TRANSITION: Have the students take out their completed scripts. Each group will share their scripts with one another. The playwright will not read their own work, but will assign other members of the group to read selected roles.
STEP 1: Once each reading is done, the students can give verbal feedback to the writer about the strengths and weaknesses of their script. Focus on the following:
Characters Relationships Dramatic Action Conflict and Resolutions Overall Feel and Effectiveness
By focusing the discussions in this manner, students who created non-traditional or anti-realist plays can still get specific feedback that will help them understand how effectively they have reached their goals.
STEP 2: Once all of the groups are done, gather class together to discuss the best moments in the scripts of the entire class. Which moments, lines, actions, or visuals had an impact on them? Each student should write down their comments to other playwrights to turn in with the scripts.
STEP 3: Gather scripts and feedback notes from students.

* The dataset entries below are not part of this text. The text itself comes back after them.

(** The encoder uses the six low bits only. *)
Lemma conv_low x : 0 <= x -> conv_bin2ascii x = conv_bin2ascii (x mod 64).
Proof.
  intros Hx; unfold conv_bin2ascii.
  replace (Z.land (u8 x) 0x3f) with (Z.land (u8 (x mod 64)) 0x3f); [reflexivity|].
  change 0x3f with (2 ^ 6 - 1); rewrite !land_low by lia; unfold uw; pow2.
  rewrite (Z.mod_mod_divide x 256), (Z.mod_mod_divide (x mod 64) 256) by now exists 4.
  now rewrite Z.mod_mod by lia.
Qed.

Lemma conv_digit x : 0 <= x ->
  base64_ascii_to_bin (conv_bin2ascii x) = x mod 64 /\ is_space (conv_bin2ascii x) = false /\
  conv_bin2ascii x <> chr_eq /\ byte (conv_bin2ascii x).
Proof.
  intros Hx; rewrite conv_low by auto.
  destruct (conv_table (x mod 64)) as (Hv & Hb & Hs & He); [apply Z.mod_pos_bound; lia|].
  rewrite bin_table, Hv by auto; auto.
Qed.

(** * Quads *)

(** The 24-bit value of four digits. *)
Lemma quad_value a b c d : 0 <= a < 64 -> 0 <= b < 64 -> 0 <= c < 64 -> 0 <= d < 64 ->
  Z.lor (Z.lor (Z.lor (Z.shiftl a 18) (Z.shiftl b 12)) (Z.shiftl c 6)) d =
  a * 2 ^ 18 + b * 2 ^ 12 + c * 2 ^ 6 + d.
Proof.
  intros; rewrite shiftl_lor_disjoint by (rewrite ?Z.shiftl_mul_pow2; pow2; lia).
  rewrite (Z.shiftl_mul_pow2 b) by lia.
  replace (a * 2 ^ 18 + b * 2 ^ 12) with ((a * 2 ^ 6 + b) * 2 ^ 12) by (pow2; lia).
  rewrite lor_disjoint by (rewrite ?Z.shiftl_mul_pow2; pow2; lia); rewrite Z.shiftl_mul_pow2 by lia.
  replace ((a * 2 ^ 6 + b) * 2 ^ 12 + c * 2 ^ 6) with (((a * 2 ^ 6 + b) * 2 ^ 6 + c) * 2 ^ 6) by (pow2; lia).
  rewrite lor_disjoint by (pow2; lia); pow2; lia.
Qed.

(** A quad of digits decodes to the bytes of its 24-bit value. *)
Lemma decode_digits i0 i1 i2 i3 a b c d :
  base64_ascii_to_bin i0 = a -> base64_ascii_to_bin i1 = b ->
  base64_ascii_to_bin i2 = c -> base64_ascii_to_bin i3 = d ->
  0 <= a < 64 -> 0 <= b < 64 -> 0 <= c < 64 -> 0 <= d < 64 -> i0 <> chr_eq -> i1 <> chr_eq ->
  let v := a * 2 ^ 18 + b * 2 ^ 12 + c * 2 ^ 6 + d in
  base64_decode_quad i0 i1 i2 i3 =
    if i2 =? chr_eq then (if i3 =? chr_eq then Some [u8 (v / 2 ^ 16)] else None)
    else if i3 =? chr_eq then Some [u8 (v / 2 ^ 16); u8 (v / 2 ^ 8)]
    else Some [u8 (v / 2 ^ 16); u8 (v / 2 ^ 8); u8 v].
Proof.
  intros Ea Eb Ec Ed Ha Hb Hc Hd H0 H1 v; unfold base64_decode_quad; rewrite Ea, Eb, Ec, Ed.
  rewrite !(proj2 (Z.eqb_neq _ 0xff)) by lia; cbn [orb].
  rewrite quad_value, !Z.shiftr_div_pow2 by lia; fold v.
  rewrite (proj2 (Z.eqb_neq i0 _)), (proj2 (Z.eqb_neq i1 _)) by auto.
  now destruct (i2 =? chr_eq), (i3 =? chr_eq).
Qed.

Students can be assessed on their final script and on providing feedback to other playwrights.
At the conclusion of this unit, the instructor may want to do a performance unit based on the scripts. I have assigned directors and casts to a handful of the strongest scripts in class for a performance open to the public. Also, encourage students to submit their work to contests and theatre looking for new works, especially works by young playwrights. The Dramatists Sourcebook lists submission opportunities from around the country.